(** A line feed never leaves the lexer inside a string: inside one it is
    refused, outside it is white space. *)
Lemma lex_step_line_feed st ts st' :
  lex_step st 10 = Some (ts, st') -> forall acc, st' <> LString acc.
Proof.
  destruct st as [|w|w|acc0|acc0|acc0 hex]; simpl.
  - intros [= <- <-] acc; discriminate.
  - destruct (word_token w); simpl; [|discriminate].
    intros [= <- <-] acc; discriminate.
  - destruct (number_token w); simpl; [|discriminate].
    intros [= <- <-] acc; discriminate.
  - discriminate.
  - discriminate.
  - discriminate.
Qed.

(** A backtick is accepted only inside a string. *)
Lemma lex_step_backtick st ts st' :
  lex_step st 96 = Some (ts, st') -> exists acc, st = LString acc.
Proof.
  destruct st as [|w|w|acc0|acc0|acc0 hex]; simpl.
  - discriminate.
  - destruct (word_token w); simpl; discriminate.
  - destruct (number_token w); simpl; discriminate.
  - eauto.
  - discriminate.
  - discriminate.
Qed.

Lemma lex_go_nl_tick_free s : forall st ts,
  lex_go st s = Some ts ->
  nl_tick_free s /\ (head s = Some 96%N -> exists acc, st = LString acc).
Proof.
  induction s as [|c s IH]; intros st ts H.
  - split; [exact I | discriminate].
  - simpl in H.
    destruct (lex_step st c) as [[ts1 st']|] eqn:Hstep; simpl in H; [|discriminate].
    destruct (lex_go st' s) as [rest|] eqn:Hgo; simpl in H; [|discriminate].
    destruct (IH _ _ Hgo) as [Hfree Hhead].
    split; [split; [|exact Hfree] |].
    + intros -> Htick. destruct (Hhead Htick) as [acc ->].
      exact (lex_step_line_feed _ _ _ Hstep acc eq_refl).
    + intros [= ->]. exact (lex_step_backtick _ _ _ Hstep).
Qed.

Lemma JSON_parse_nl_tick_free t v : JSON_parse t = Some v -> nl_tick_free t.
Proof.
  unfold JSON_parse, lex. intros H.
  destruct (lex_go LStart t) as [ts|] eqn:Hlex; simpl in H; [|discriminate].
  exact (proj1 (lex_go_nl_tick_free _ _ _ Hlex)).
Qed.

End Lexer.

Section Fences.

Lemma nl_tick_free_tail c s : nl_tick_free (c :: s) -> nl_tick_free s.
Proof. intros [_ H]; exact H. Qed.

Lemma nl_tick_free_drop n s : nl_tick_free s -> nl_tick_free (drop n s).
Proof.
  revert s; induction n as [|n IH]; intros [|c s] H; simpl; auto.
  apply IH. exact (nl_tick_free_tail _ _ H).
Qed.

Lemma startsWith_close_inv s :
  startsWith s fence_close = true -> exists s', s = 10%N :: 96%N :: s'.
Proof.
  change fence_close with [10; 96; 96; 96]%N. intros H.
  apply startsWith_cons_inv in H as (s1 & -> & H).
  apply startsWith_cons_inv in H as (s2 & -> & H). eauto.
Qed.

Lemma nl_tick_free_no_close s :
  nl_tick_free s -> startsWith s fence_close = false.
Proof.
  intros H. destruct (startsWith s fence_close) eqn:E; [|reflexivity].
  apply startsWith_close_inv in E as (s' & ->).
  destruct H as [H _]. exfalso. apply H; reflexivity.
Qed.

Lemma lazy_until_free s : nl_tick_free s -> lazy_until fence_close s = None.
Proof.
  induction s as [|c s IH]; intros H.
  - reflexivity.
  - cbn [lazy_until]. rewrite (nl_tick_free_no_close _ H).
    rewrite (IH (nl_tick_free_tail _ _ H)). reflexivity.
Qed.

Lemma String_match_free (re : fence) s :
  closing re = fence_close -> nl_tick_free s -> String_match re s = None.
Proof.
  intros Hre. induction s as [|c s IH]; intros H.
  - cbn. unfold match_here. rewrite Hre.
    destruct (startsWith [] (opening re)); [|reflexivity].
    rewrite drop_nil. reflexivity.
  - cbn [String_match].
    assert (match_here re (c :: s) = None) as ->.
    { unfold match_here. destruct (startsWith (c :: s) (opening re)); [|reflexivity].
      rewrite Hre. apply lazy_until_free, nl_tick_free_drop, H. }
    apply IH. exact (nl_tick_free_tail _ _ H).
Qed.

(** The lazy group stops at the closing fence that follows the text. *)
Lemma lazy_until_closing t :
  nl_tick_free t -> lazy_until fence_close (t ++ fence_close) = Some t.
Proof.
  induction t as [|c t IH]; intros H.
  - reflexivity.
  - assert (startsWith ((c :: t) ++ fence_close) fence_close = false) as Hno.
    { destruct (startsWith ((c :: t) ++ fence_close) fence_close) eqn:E; [|reflexivity].
      apply startsWith_close_inv in E as (s' & E). exfalso.
      destruct H as [H _]. injection E as -> E.
      destruct t as [|d t]; [discriminate|].
      injection E as -> _. apply H; reflexivity. }
    change (lazy_until fence_close ((c :: t) ++ fence_close))
      with (if startsWith ((c :: t) ++ fence_close) fence_close then Some []
            else cap ← lazy_until fence_close (t ++ fence_close); Some (c :: cap)).
    rewrite Hno, (IH (nl_tick_free_tail _ _ H)). reflexivity.
Qed.

Lemma String_match_fenced (re : fence) t :
  closing re = fence_close -> nl_tick_free t ->
  String_match re (opening re ++ t ++ fence_close) = Some t.
Proof.
  intros Hre H.
  assert (match_here re (opening re ++ t ++ fence_close) = Some t) as Hm.
  { unfold match_here. rewrite startsWith_app, drop_app_length, Hre.
    apply lazy_until_closing, H. }
  destruct (opening re ++ t ++ fence_close); cbn [String_match]; rewrite Hm; reflexivity.
Qed.

End Fences.

(* ===================================================================== *)
(** ** Facts about the stages *)
(* ===================================================================== *)

Section Stages.

Context (P : Platform) (W : World).

Lemma status_error_response st msg : status (error_response st msg) = st.
Proof. reflexivity. Qed.

Lemma payload_error_response st msg :
  payload (error_response st msg) = Some (JObj {[ js "error" := JStr msg ]}).
Proof. reflexivity. Qed.

Lemma bind_Normal {A B} (m : M A) (k : A -> M B) a t :
  m = (Normal a, t) -> (m ≫= k) = (fst (k a), t ++ snd (k a)).
Proof. intros ->. run_M. destruct (k a); reflexivity. Qed.

Lemma bind_Returned {A B} (m : M A) (k : A -> M B) r t :
  m = (Returned r, t) -> (m ≫= k) = (Returned r, t).
Proof. intros ->. reflexivity. Qed.

Lemma bind_Thrown {A B} (m : M A) (k : A -> M B) e t :
  m = (Thrown e, t) -> (m ≫= k) = (Thrown e, t).
Proof. intros ->. reflexivity. Qed.

Lemma bind_pure {A B} (m : M A) (k : A -> M B) a :
  m = (Normal a, []) -> (m ≫= k) = k a.
Proof. intros ->. run_M. destruct (k a); reflexivity. Qed.

(** [JSON.parse], property reads and the assignment never [return]. *)
Lemma JSON_parse_M_cases text :
  JSON_parse_M P text
  = match JSON_parse text with
    | Some v => (Normal v, [])
    | None => (Thrown (ErrorObj (fault_message P (BadJson text))), [])
    end.
Proof. unfold JSON_parse_M. destruct (JSON_parse text); reflexivity. Qed.

Lemma get_named_cases v name :
  (exists x, get_named P v name = (Normal x, []))
  \/ (exists e, get_named P v name = (Thrown e, [])).
Proof. destruct v as [[]|]; simpl; eauto. Qed.

Lemma get_index_cases v i :
  (exists x, get_index P v i = (Normal x, []))
  \/ (exists e, get_index P v i = (Thrown e, [])).
Proof. destruct v as [[]|]; simpl; eauto. Qed.

(** On a completion that is a string, the parser is [JSON.parse] of the
    chosen text, with its error replaced. *)
Lemma quizData_string s :
  quizData P (Some (JStr s))
  = match JSON_parse (jsonText s) with
    | Some v => (Normal v, [])
    | None => (Thrown (ErrorObj (js "Invalid JSON response from AI")), [])
    end.
Proof.
  unfold quizData. rewrite (bind_pure _ _ s); [|reflexivity].
  rewrite JSON_parse_M_cases.
  destruct (JSON_parse (jsonText s)); reflexivity.
Qed.

Lemma quizData_cases content :
  (exists data, quizData P content = (Normal data, []))
  \/ quizData P content
     = (Thrown (ErrorObj (js "Invalid JSON response from AI")), []).
Proof.
  destruct content as [[| | |s| |]|]; try (right; reflexivity).
  rewrite quizData_string.
  destruct (JSON_parse (jsonText s)); [left; eauto | right; reflexivity].
Qed.

Lemma set_wikipedia_url_cases data url :
  (exists p, set_wikipedia_url P data url = (Normal p, []))
  \/ (exists e, set_wikipedia_url P data url = (Thrown e, [])).
Proof. destruct data; simpl; eauto. Qed.

(** The gate, once the body is an object with a [wikipediaUrl]. *)
Lemma request_url_object req m url :
  JSON_parse (body req) = Some (JObj m) ->
  m !! js "wikipediaUrl" = Some url ->
  request_url P req
  = if negb (ToBoolean P (Some url)) then
      (Returned (error_response 400 (js "Wikipedia URL is required")), [])
    else
      match URL_parse P (ToString P url) with
      | None => (Returned (error_response 400 (js "Invalid URL format")), [])
      | Some parsed =>
          if negb (endsWith (hostname parsed) (js ".wikipedia.org"))
             || negb (bool_decide (protocol parsed = js "http:"))
                && negb (bool_decide (protocol parsed = js "https:"))
          then (Returned (error_response 400
                  (js "Invalid Wikipedia URL. Must be from *.wikipedia.org")), [])
          else (Normal url, [])
      end.
Proof.
  intros Hbody Hm. unfold request_url.
  rewrite JSON_parse_M_cases, Hbody.
  rewrite (bind_pure _ _ (JObj m)); [|reflexivity].
  rewrite (bind_pure _ _ (Some url)); [|simpl; rewrite Hm; reflexivity].
  destruct (negb (ToBoolean P (Some url))); [reflexivity|].
  destruct (URL_parse P (ToString P url)) as [parsed|]; [|reflexivity].
  destruct (negb (endsWith (hostname parsed) (js ".wikipedia.org"))
            || negb (bool_decide (protocol parsed = js "http:"))
               && negb (bool_decide (protocol parsed = js "https:")));
    reflexivity.
Qed.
§ §
#### Task to complete
In how many lines of the data does the string "eauto" appear? Give only the number.

#### Task answer
6